There's a piece in the new New York magazine titled "The Glass Stampede." It begins:
Our city is molting.
Bricks flake away. So do brittle fire escapes, terra-cotta encrustations, old paint, cracked stoops, faded awnings, sash windows, and stone laurels fashioned a century ago by Sicilian carvers. New York is shucking off its aging walk-ups, its small and mildewed structures, its drafty warehouses, cramped stores, and idle factories. In their place, the city is sprouting a hard, glistening new shell of glass and steel. Bright, seamless towers with fast elevators and provisional views spring up over a street-level layer of banks and drugstores. In some cities, a building retains the right to exist until it’s proved irredeemable. Here, colossal towers are merely placeholders, temporary arrangements of future debris. New York lives by a philosophy of creative destruction. The only thing permanent about real estate is a measured patch of earth and the column of air above it. The rest is disposable.

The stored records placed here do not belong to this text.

(* ===== verification/CeremonyValidate.v ===== *)
(** Validation of a ceremony, and the policy package that carries it between
    the devices ([core/ceremony.rs]). *)

From stdpp Require Import sorting.
From S2P Require Import Prelude Bitcoin Toy Types Keys Policy Transactions FileSystem Storage Ceremony.

Section checks.
Context `{BitcoinLib}.

Definition validate_connector_output (output : TxOut) (controller_script : ScriptBuf)
    : result unit :=
  bail_if (negb (bool_decide (script_pubkey output = controller_script)) ||
           negb (bool_decide (value output = CONNECTOR_VALUE_SATS)))
    "connector output violates the fixed controller script or value".

Definition validate_input_partition (input_count : nat)
    (vault_indexes controller_indexes : list nat) : result unit :=
  bail_if (not_exact_partition input_count vault_indexes controller_indexes)
    "policy input roles do not form an exact input partition".

Definition role_input_step (psbt : Psbt) (expected_script : ScriptBuf) (sum : N) (i : nat)
    : result N :=
  x ← index (inputs psbt) i;
  prevout ← or_err (witness_utxo x) "input lacks witness UTXO";
  _ ← bail_if (negb (bool_decide (script_pubkey prevout = expected_script)))
        "input uses an unexpected script";
  or_err (checked_add sum (value prevout)) "input sum overflowed".

Definition psbt_role_input_sum (psbt : Psbt) (indexes : list nat) (expected_script : ScriptBuf)
    : result N :=
  try_fold (role_input_step psbt expected_script) 0%N indexes.

Definition validate_connector_child (psbt : Psbt) (vault_prevout : TxOut)
    (vault_outpoint connector_outpoint : OutPoint) (controller_script : ScriptBuf)
    (manifest_tx : BatchTransaction) : result unit :=
  let tx := unsigned_tx psbt in
  _ ← bail_when
        (!!= (vault_input_indexes manifest_tx = [0%N])
         ||? !!= (controller_input_indexes manifest_tx = [1%N])
         ||? !!= (txid_to_string (compute_txid tx) = unsigned_txid manifest_tx)
         ||? !!= (length (input tx) = 2)
         ||? !!= (length (inputs psbt) = 2)
         ||? (i ← index (input tx) 0; !!= (previous_output i = vault_outpoint))
         ||? (x ← index (inputs psbt) 0; !!= (witness_utxo x = Some vault_prevout))
         ||? (i ← index (input tx) 1; !!= (previous_output i = connector_outpoint))
         ||? (x ← index (inputs psbt) 1; !!= (tap_script_sigs x = ∅)))
        "policy PSBT does not spend its assigned vault and unsigned connector outputs";
  x ← index (inputs psbt) 1;
  connector_prevout ← or_err (witness_utxo x) "policy connector input lacks witness UTXO";
  _ ← bail_if (negb (bool_decide (script_pubkey connector_prevout = controller_script)) ||
               negb (bool_decide (value connector_prevout = CONNECTOR_VALUE_SATS)))
        "policy PSBT connector input violates the fixed controller policy";
  input_value ← or_err (checked_add (value vault_prevout) CONNECTOR_VALUE_SATS)
                  "policy transaction input sum overflowed";
  outputs ← output_sum tx;
  fee ← or_err (checked_sub input_value outputs) "policy transaction outputs exceed inputs";
  bail_if (negb (bool_decide (fee = fee_sats manifest_tx)))
    "policy transaction fee does not match its manifest".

And the metamorphosis has sped up. In the past fifteen fat years, more than 76,000 new buildings have gone up, more than 44,000 were razed, another 83,000 were radically renovated—a rate of change that evokes those time-lapse nature films in which flowers spring up and wither in a matter of seconds. For more than a decade, we have awakened to jackhammers and threaded our way around orange plastic netting, calculating that, since our last haircut, workers have added six more stories to that high-rise down the block. Now that metamorphosis is slowing as the economy drags. Buildings are still going up, but the boom is winding down. Before the next one begins is a good time to ask, has this ferment improved New York or eaten away at the city’s soul?